The decline in new infections and hospitalizations in Miami-Dade, the largest county in Florida, continued into the weekend.

On Monday evening, the Florida Department of Health reported 146,026 cumulative infections and 2,081 deaths in Miami-Dade.

According to the Herald, the threshold for herd immunity “is still being debated, but is generally thought to require at least a 60% infection rate.”
Over a dozen scientists believe herd immunity can go into effect when 50 percent or “perhaps even less” of the population becomes immune to the virus, the New York Times reported Monday.

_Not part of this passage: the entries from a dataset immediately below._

Lemma lexFrac_prefix (s : jsstring) (ds : list Z) (rest : jsstring) :
  lexFrac s = Some (ds, rest) ->
  exists a, s = a ++ rest /\ ~ In comma a.
Proof.
  destruct s as [|c r];
    [intros [= _ <-]; exists []; split; [reflexivity|tauto]|].
  unfold lexFrac. destruct (c =? 46)%N eqn:P.
  - destruct (takeDigits_prefix r) as (a & E & F).
    destruct (takeDigits r) as [[|d ds'] rest']; [discriminate|].
    cbn [snd] in E. intros [= _ <-]. exists (c :: a).
    split; [cbn; now rewrite <- E|].
    apply N.eqb_eq in P. subst c. intros [H|H]; [discriminate|tauto].
  - intros [= _ <-]. exists []. split; [reflexivity|tauto].
Qed.

Lemma lexExp_prefix (s : jsstring) (e : Z) (rest : jsstring) :
  lexExp s = Some (e, rest) ->
  exists a, s = a ++ rest /\ ~ In comma a.
Proof.
  destruct s as [|c r];
    [intros [= _ <-]; exists []; split; [reflexivity|tauto]|].
  unfold lexExp.
  destruct ((c =? 101) || (c =? 69))%N eqn:Ec;
    [|intros [= _ <-]; exists []; split; [reflexivity|tauto]].
  assert (Hc : c <> comma).
  { apply orb_true_iff in Ec as [Ec|Ec]; apply N.eqb_eq in Ec; subst;
      discriminate. }
  assert (G : forall sign r1 b,
             r = b ++ r1 -> ~ In comma b ->
             match takeDigits r1 with
             | ([], _) => None
             | ((_ :: _) as ds, rest0) =>
                 Some ((sign * digitsValue ds)%Z, rest0)
             end = Some (e, rest) ->
             exists a, c :: r = a ++ rest /\ ~ In comma a).
  { intros sign r1 b Er Fb.
    destruct (takeDigits_prefix r1) as (a & E & F).
    destruct (takeDigits r1) as [[|d ds'] rest']; [discriminate|].
    cbn [snd] in E. intros [= _ <-].
    exists (c :: b ++ a). split.
    - cbn. rewrite Er, E. now rewrite <- app_assoc.
    - intros [H|H]; [congruence|]. apply in_app_or in H. tauto. }
  destruct r as [|d r']; [apply (G _ _ []); [reflexivity|tauto]|].
  destruct (d =? 45)%N eqn:Em.
  { apply (G _ _ [d]); [reflexivity|].
    apply N.eqb_eq in Em. subst. intros [H|[]]. discriminate. }
  destruct (d =? 43)%N eqn:Ep.
  { apply (G _ _ [d]); [reflexivity|].
    apply N.eqb_eq in Ep. subst. intros [H|[]]. discriminate. }
  apply (G _ _ []); [reflexivity|tauto].
Qed.

Lemma lexNumber_prefix (s : jsstring) (q : Q) (rest : jsstring) :
  lexNumber s = Some (q, rest) ->
  exists a, s = a ++ rest /\ ~ In comma a.
Proof.
  unfold lexNumber.
  assert (G : forall sign s1 b,
             s = b ++ s1 -> ~ In comma b ->
             match lexInt s1 with
             | Some (ids, s2) =>
                 match lexFrac s2 with
                 | Some (fds, s3) =>
                     match lexExp s3 with
                     | Some (e, s4) =>
                         Some (scale10 (sign * digitsValue (ids ++ fds))
                                       (e - Z.of_nat (length fds)), s4)
                     | None => None
                     end
                 | None => None
                 end
             | None => None
             end = Some (q, rest) ->
             exists a, s = a ++ rest /\ ~ In comma a).
  { intros sign s1 b Es Fb.
    destruct (lexInt s1) as [[ids s2]|] eqn:I; [|discriminate].
    destruct (lexFrac s2) as [[fds s3]|] eqn:Fr; [|discriminate].
    destruct (lexExp s3) as [[e s4]|] eqn:Ex; [|discriminate].
    intros [= _ <-].
    apply lexInt_prefix in I as (a1 & E1 & F1).
    apply lexFrac_prefix in Fr as (a2 & E2 & F2).
    apply lexExp_prefix in Ex as (a3 & E3 & F3).
    destruct (@prefix_step _ _ _ _ _ Es Fb E1 F1) as (b1 & H1 & G1).
    destruct (@prefix_step _ _ _ _ _ H1 G1 E2 F2) as (b2 & H2 & G2).
    exact (@prefix_step _ _ _ _ _ H2 G2 E3 F3). }
  destruct s as [|c r]; [apply (G _ _ []); [reflexivity|tauto]|].
  destruct (c =? 45)%N eqn:Em.
  - apply (G _ _ [c]); [reflexivity|].
    apply N.eqb_eq in Em. subst. intros [H|[]]. discriminate.
  - apply (G _ _ []); [reflexivity|tauto].
Qed.

Lemma startsWith_prefix (s p : jsstring) :
  startsWith s p = true -> s = p ++ skipn (length p) s.
Proof.
  revert s. induction p as [|a p IH]; intros s H; [reflexivity|].
  destruct s as [|b s]; [discriminate|].
  cbn [startsWith] in H. apply andb_true_iff in H as (E & H).
  apply N.eqb_eq in E. subst b. cbn. now rewrite <- IH.
Qed.

Lemma comma_after_prefix (s a rest : jsstring) :
  s = a ++ rest -> ~ In comma a -> In comma s -> In comma rest.
Proof. intros -> F H. apply in_app_or in H. tauto. Qed.

Lemma skipWs_keeps_comma (s : jsstring) : In comma s -> skipWs s <> [].
Proof.
  induction s as [|c r IH]; [intros []|].
  cbn [skipWs]. destruct (isJsonWs c) eqn:W; [|discriminate].
  intros [H|H]; [subst; discriminate|now apply IH].
Qed.

(** A text that starts with neither white space, a quote, a bracket nor a
    brace and holds a comma is no JSON text. *)
Lemma parse_comma_text (c : N) (r : jsstring) :
  isJsonWs c = false -> c <> 34%N -> c <> 91%N -> c <> 123%N ->
  In comma (c :: r) ->
  parse (c :: r) = None.
Proof.
  intros W Hq Hb Hc Hin. unfold parse.
  destruct (parseValue (fuelFor (c :: r)) (c :: r)) as [v rest| |] eqn:E;
    try reflexivity.
  enough (K : In comma rest).
  { apply skipWs_keeps_comma in K. destruct (skipWs rest); congruence. }
  unfold fuelFor in E. cbn [length Nat.mul Nat.add] in E.
  rewrite Nat.add_comm in E. cbn [Nat.add parseValue skipWs] in E.
  rewrite W in E.
  apply N.eqb_neq in Hq, Hb, Hc. rewrite Hq, Hb, Hc in E.
  destruct (startsWith (c :: r) (js "true")) eqn:T.
  { injection E as _ <-. apply startsWith_prefix in T.
    refine (@comma_after_prefix _ _ _ T _ Hin). cbn. intuition discriminate. }
  destruct (startsWith (c :: r) (js "false")) eqn:Fa.
  { injection E as _ <-. apply startsWith_prefix in Fa.
    refine (@comma_after_prefix _ _ _ Fa _ Hin). cbn. intuition discriminate. }
  destruct (startsWith (c :: r) (js "null")) eqn:Nu.
  { injection E as _ <-. apply startsWith_prefix in Nu.
    refine (@comma_after_prefix _ _ _ Nu _ Hin). cbn. intuition discriminate. }
  destruct (lexNumber (c :: r)) as [[q rest']|] eqn:L; [|discriminate].
  injection E as _ <-.
  apply lexNumber_prefix in L as (a & Ea & Fa').
  exact (@comma_after_prefix _ _ _ Ea Fa' Hin).
Qed.

End NumberFacts.

Lemma trimStart_length (s : jsstring) : length (trimStart s) <= length s.
Proof.
  destruct (trimStart_split s) as (p & E & _).
  rewrite E at 2. rewrite length_app. lia.
Qed.

Lemma trimmed_head (c : N) (r : jsstring) :
  trim (c :: r) = c :: r -> isWhiteSpace c = false.
Proof.
  intros H. destruct (isWhiteSpace c) eqn:W; [|reflexivity].
  exfalso.
  assert (L : length (trim (c :: r)) <= length r).
  { unfold trim, trimEnd. rewrite length_rev.
    etransitivity; [apply trimStart_length|]. rewrite length_rev.
    cbn [trimStart]. rewrite W. apply trimStart_length. }
  rewrite H in L. cbn [length] in L. lia.
Qed.
(** * Workshop-1: the interactive ontology graph of [app.js]

    A shallow embedding of the scene builder, the particle pool, the pointer
    handlers, the reset handler and the per-frame updater of [src/app.js],
    and the properties of its specification proved (or refuted) on it.

    Modelling conventions.
    - JavaScript numbers are idealised as exact rationals ([Q]); the
      properties below are about the structure of the updates, not about
      the rounding of double arithmetic. The one place where the script
      narrows numbers on purpose, the [Float32Array] in which the geometry
      of a line keeps its points, is modelled: the host's [Math_fround].
    - Objects that the script creates once and then mutates (node meshes,
      lines, particles) live in lists held by the [World]; the index of an
      object in its list is its identity, so that two references to one mesh
      (from [nodeGroup] and from [nodeMap]) are two occurrences of one index.
    - What the browser and three.js compute (the ray cast, [Math.random],
      [Math.sin], [Vector3.distanceTo], the text measure of a canvas, the
      orbit controller) is taken from a [Host] or carried by the event.
    - Property keys of the plain objects [categoryStyle] and (in the CSV
      variant) [nodeMap] are looked up among their own keys. For a name
      inherited from [Object.prototype] ("constructor", "toString", ...)
      the script finds the inherited member instead; a property that
      depends on such a lookup is stated for keys that are not inherited
      names ([plain_key]). *)

From Stdlib Require Import QArith Qabs Qround Qpower Lqa ZArith String List.
From stdpp Require Import base list strings gmap.

Local Open Scope Q_scope.

(** ** Numbers *)

(** [Math.min] and [Math.max] on two arguments. *)
Definition Math_min (a b : Q) : Q := if Qle_bool a b then a else b.
Definition Math_max (a b : Q) : Q := if Qle_bool a b then b else a.

(** [a > b] *)
Definition Qgt_bool (a b : Q) : bool := negb (Qle_bool a b).

(** [a || b] on numbers: [0] is falsy. *)
Definition num_or (a b : Q) : Q := if Qeq_bool a 0 then b else a.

The Herald placed the infection rate in Miami at 10 to 30 percent of the population, describing the current situation as “partial herd immunity.”

Studies by county and federal officials that checked for antibodies to the virus in the blood indicate that the actual number of cases in the Miami region is “at least five times higher,” the Herald reported, adding:

If those estimates are correct, that would mean Miami-Dade’s total infection rate could range from 10% to as high as 30% of the county’s population. That’s still far from reaching the threshold [of up to 60%] where herd immunity could reduce transmission to zero.

Undetected infections signal a lower fatality rate because it shows more people are contracting the virus without dying.

The Herald noted that some influential epidemiologists believe a 30 percent infection rate is too high but added that others such as Bill Hanage at Harvard are not “discounting it outright.”
While some analysts assert that herd immunity alone can stop the transmission of the virus,  Dr. Anthony Fauci noted last week that if the disease is allowed to spread unabated, the “death toll would be enormous.”

Fauci is the top infectious disease expert in the U.S. government and a member of the White House Coronavirus Task Force.

Florida reportedly added 2,678 infections on Monday, the lowest since June, bringing the total to over 576,000, state data showed. The state has recorded over 9,500 deaths, including at least 87 fatalities on Monday.

The average daily growth of new cases and hospitalizations has been dropping across the state in recent weeks, the COVID Tracking Project noted on Monday evening, echoing data from Johns Hopkins University.

Meanwhile, the average daily new deaths have been mostly increasing. Thre is a lag of several weeks between infection detection and deaths, meaning the fatalities now could the result of cases from before. Florida reported its highest levels of infection in July.